» Exercise directions:
Go through the entries below. Copy each line in which "split" appears.

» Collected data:
*** Block opens ***

(* ===== verification/ForkTreeFinal.v ===== *)
(** * The fork tree: a set of blocks

    What the tree stands for: blocks, and the number of the last finalized one.
    Importing adds a block; finalizing keeps the descendants of the finalized
    block and nothing else. *)

From S2P Require Import Prelude ForkTree ForkTreeFacts ForkTreeImport.

Section Lists.
Context {A : Type} (P : A -> Prop) `{!forall x, Decision (P x)}.

Lemma filter_none (l : list A) : (forall x, x ∈ l -> ~ P x) -> filter P l = [].
Proof. induction l as [|x l IH]; intros Hl; [done|]. rewrite filter_cons_False by set_solver. apply IH. set_solver. Qed.

Lemma filter_every (l : list A) : (forall x, x ∈ l -> P x) -> filter P l = l.
Proof. induction l as [|x l IH]; intros Hl; [done|]. rewrite filter_cons_True by set_solver. rewrite IH; set_solver. Qed.

Lemma take_swap_remove i (v v' : list A) : swap_remove i v = Some v' -> take i v' = take i v /\ (i <= length v')%nat.
Proof.
  unfold swap_remove. destruct (v !! i) as [x|] eqn:Hi; [|done]. destruct (last v); [|done]. intros [= <-].
  apply lookup_lt_Some in Hi. rewrite take_take, Nat.min_l, take_insert_ge, length_take, length_insert by lia. split; [done|lia].
Qed.
End Lists.

(* ===================================================================== *)
(** ** The specification *)
Section Spec.
Context {H V E : Type} `{EqDecision H} (anc : H -> H -> bool) (num : H -> Z).
Local Abbreviation Error := (ForkError E).

Record Blocks := mkBlocks { blocks : list (H * Z * V); finalized : option Z }.
Implicit Types (s : Blocks) (hash : H).

Definition view (t : @ForkTree H V) : Blocks := mkBlocks (entries (roots t)) (best_finalized_number t).

Definition above (b : option Z) (number : Z) : bool := match b with Some b => b <? number | None => true end.

Definition has_ancestor hash s : Prop := Exists (fun e => anc e.1.1 hash) (blocks s).
Definition known hash s : Prop := hash ∈ (fun e : H * Z * V => e.1.1) <$> blocks s.

#[global] Instance has_ancestor_dec hash s : Decision (has_ancestor hash s).
Proof. unfold has_ancestor. apply _. Defined.
#[global] Instance known_dec hash s : Decision (known hash s).
Proof using EqDecision0. unfold known. apply _. Defined.

Definition data_of hash s : option V := (fun p => p.2.2) <$> list_find (fun e : H * Z * V => e.1.1 = hash) (blocks s).

Definition spec_import hash (data : V) s (r : bool + Error) s' : Prop :=
  if above (finalized s) (num hash) then
    if decide (known hash s) then r = inr Duplicate /\ s' = s
    else r = inl (bool_decide (~ has_ancestor hash s)) /\
         blocks s' ≡ₚ (hash, num hash, data) :: blocks s /\ finalized s' = finalized s
  else r = inr Revert /\ s' = s.

(** The descendants of the finalized block stay. *)
Definition spec_finalized hash s (r : FinalizationResult V + Error) s' : Prop :=
  blocks s' ≡ₚ filter (fun e => anc hash e.1.1) (blocks s) /\ finalized s' = Some (num hash) /\
  r = inl (match data_of hash s with
           | Some data => Changed (Some data)
           | None => if decide (Forall (fun e => anc hash e.1.1) (blocks s)) then Unchanged else Changed None
           end).

Definition spec_finalize hash s (r : FinalizationResult V + Error) s' : Prop :=
  if above (finalized s) (num hash) then
    if decide (has_ancestor hash s) then r = inr UnfinalizedAncestor /\ s' = s else spec_finalized hash s r s'
  else r = inr Revert /\ s' = s.

Definition spec_finalize_with_ancestors hash s (r : FinalizationResult V + Error) s' : Prop :=
  if above (finalized s) (num hash) then spec_finalized hash s r s' else r = inr Revert /\ s' = s.
End Spec.

(* ===================================================================== *)
(** ** What descends from a block *)
Section Finalized.
Context {H V E : Type} `{EqDecision H} {is_descendent_of : H -> H -> bool + E} {anc : H -> H -> bool} {num : H -> Z}.
Context `{HA : !Ancestry is_descendent_of anc num}.
Local Abbreviation Node := (Node H V).
Local Abbreviation Tree := (@ForkTree H V).
Local Abbreviation forest_ok := (forest_ok (V := V) (anc := anc) (num := num)).
Local Abbreviation node_ok := (node_ok (V := V) (anc := anc) (num := num)).
Local Abbreviation upto := (upto (anc := anc)).
Local Abbreviation node_ok_upto := (node_ok_upto (anc := anc) (num := num)).
Implicit Types (n : Node) (ns cs : list Node) (e : H * Z * V) (t : Tree) (hash : H).

Local Abbreviation below hash := (fun e : H * Z * V => Is_true (anc hash e.1.1)).

Lemma anc_asym a b : anc a b -> ~ anc b a.
Proof using HA. intros Hab%(anc_number a b) Hba%(anc_number b a). lia. Qed.

Lemma elem_of_forest ns n : n ∈ ns -> entry n ∈ entries ns.
Proof. intros Hn. apply elem_of_entries. eauto using entry_in_node. Qed.

(** A node that descends from the block keeps its whole subtree; one that is
    on another fork, none of it. *)
Lemma below_node hash n : node_ok n -> anc hash (n_hash n) -> filter (below hash) (node_entries n) = node_entries n.
Proof using HA. intros Hn Ha. apply filter_every. intros e He. eapply anc_upto; [exact Ha|]. by eapply node_ok_upto. Qed.

Lemma fork_node hash n e : node_ok n -> ~ upto (n_hash n) hash -> ~ anc hash (n_hash n) -> e ∈ node_entries n -> ~ upto hash e.1.1.
Proof using HA.
  intros Hn Hup Ha He Hhe. apply node_ok_upto in He; [|done]. destruct (upto_linear _ _ _ He Hhe); contradiction.
Qed.

Lemma filter_fork_node hash n :
  node_ok n -> ~ upto (n_hash n) hash -> ~ anc hash (n_hash n) -> filter (below hash) (node_entries n) = [].
Proof using HA. intros Hn Hup Ha. apply filter_none. intros e He Hhe. eapply fork_node; eauto. by right. Qed.

(** Under the block itself: all but the block. *)
Lemma filter_root hash ns i n :
  forest_ok ns -> ns !! i = Some n -> n_hash n = hash -> filter (below hash) (entries ns) ≡ₚ entries (n_children n).
Proof using HA.
  intros Hns Hi <-. rewrite (delete_Permutation _ _ _ Hi) in Hns |- *. cbn. rewrite filter_app, node_entries_eq.
  pose proof Hns as (Hn & _ & _)%forest_ok_cons. rewrite filter_cons_False by apply anc_irrefl.
  apply node_ok_iff in Hn as (_ & Hd & _). rewrite (filter_every _ _ Hd), filter_none; [by rewrite app_nil_r|].
  intros e (m & Hm & He)%elem_of_entries Ha.
  assert (n = m) as <- by (eapply same_root; [exact Hns|set_solver..|apply entry_in_node|exact He|by right]).
  apply forest_ok_cons in Hns as (_ & _ & Hne). by destruct (Hne n Hm) as [[] _].
Qed.

Lemma root_has_no_ancestor ns n e : forest_ok ns -> n ∈ ns -> e ∈ entries ns -> ~ anc e.1.1 (n_hash n).
Proof using HA.
  intros Hns Hn (m & Hm & He)%elem_of_entries Ha.
  assert (m = n) as -> by (eapply same_root; [exact Hns|done..|exact He|apply entry_in_node|by right]).
  apply node_ok_upto in He; [|by eapply forest_ok_elem]. eapply anc_irrefl, anc_upto; [exact Ha|exact He].
Qed.

(** A block has an ancestor in the tree exactly when a root is one. *)
Lemma has_ancestor_root ns hash :
  forest_ok ns -> (exists e, e ∈ entries ns /\ anc e.1.1 hash) <-> exists n, n ∈ ns /\ anc (n_hash n) hash.
Proof using HA.
  intros Hns. split.
  - intros (e & (n & Hn & He)%elem_of_entries & Ha). exists n. split; [done|].
    eapply upto_anc; [|exact Ha]. eapply node_ok_upto; [|done]. by eapply forest_ok_elem.
  - intros (n & Hn & Ha). exists (entry n). split; [by apply elem_of_forest|done].
Qed.

Lemma data_of_entry b ns e : forest_ok ns -> e ∈ entries ns -> data_of e.1.1 (mkBlocks (entries ns) b) = Some e.2.
Proof using HA.
  intros Hns He. unfold data_of. simpl.
  destruct (list_find _ _) as [[i e']|] eqn:Hf; simpl.
  - apply list_find_Some in Hf as (Hi & Heq & _). apply list_elem_of_lookup_1 in He as [j Hj].
    assert (i = j) as -> by (apply (NoDup_lookup (hashes ns) i j e.1.1); [by apply forest_ok_nodup| |];
      unfold hashes; rewrite list_lookup_fmap, ?Hi, ?Hj; simpl; congruence).
    congruence.
  - apply list_find_None in Hf. rewrite Forall_forall in Hf. by destruct (Hf e He).
Qed.

Lemma data_of_unknown b ns hash : hash ∉ hashes ns -> data_of hash (mkBlocks (entries ns) b) = None.
Proof.
  intros Hn. unfold data_of. simpl. rewrite (proj2 (list_find_None _ _)); [done|].
  apply Forall_forall. intros e He Heq. apply Hn, elem_of_hashes. by exists e.
Qed.
End Finalized.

*** Block closes ***

» Task answer:
  apply lookup_lt_Some in Hi. rewrite take_take, Nat.min_l, take_insert_ge, length_take, length_insert by lia. split; [done|lia].
  intros Hns. split.
  - intros (e & (n & Hn & He)%elem_of_entries & Ha). exists n. split; [done|].
  - intros (n & Hn & Ha). exists (entry n). split; [by apply elem_of_forest|done].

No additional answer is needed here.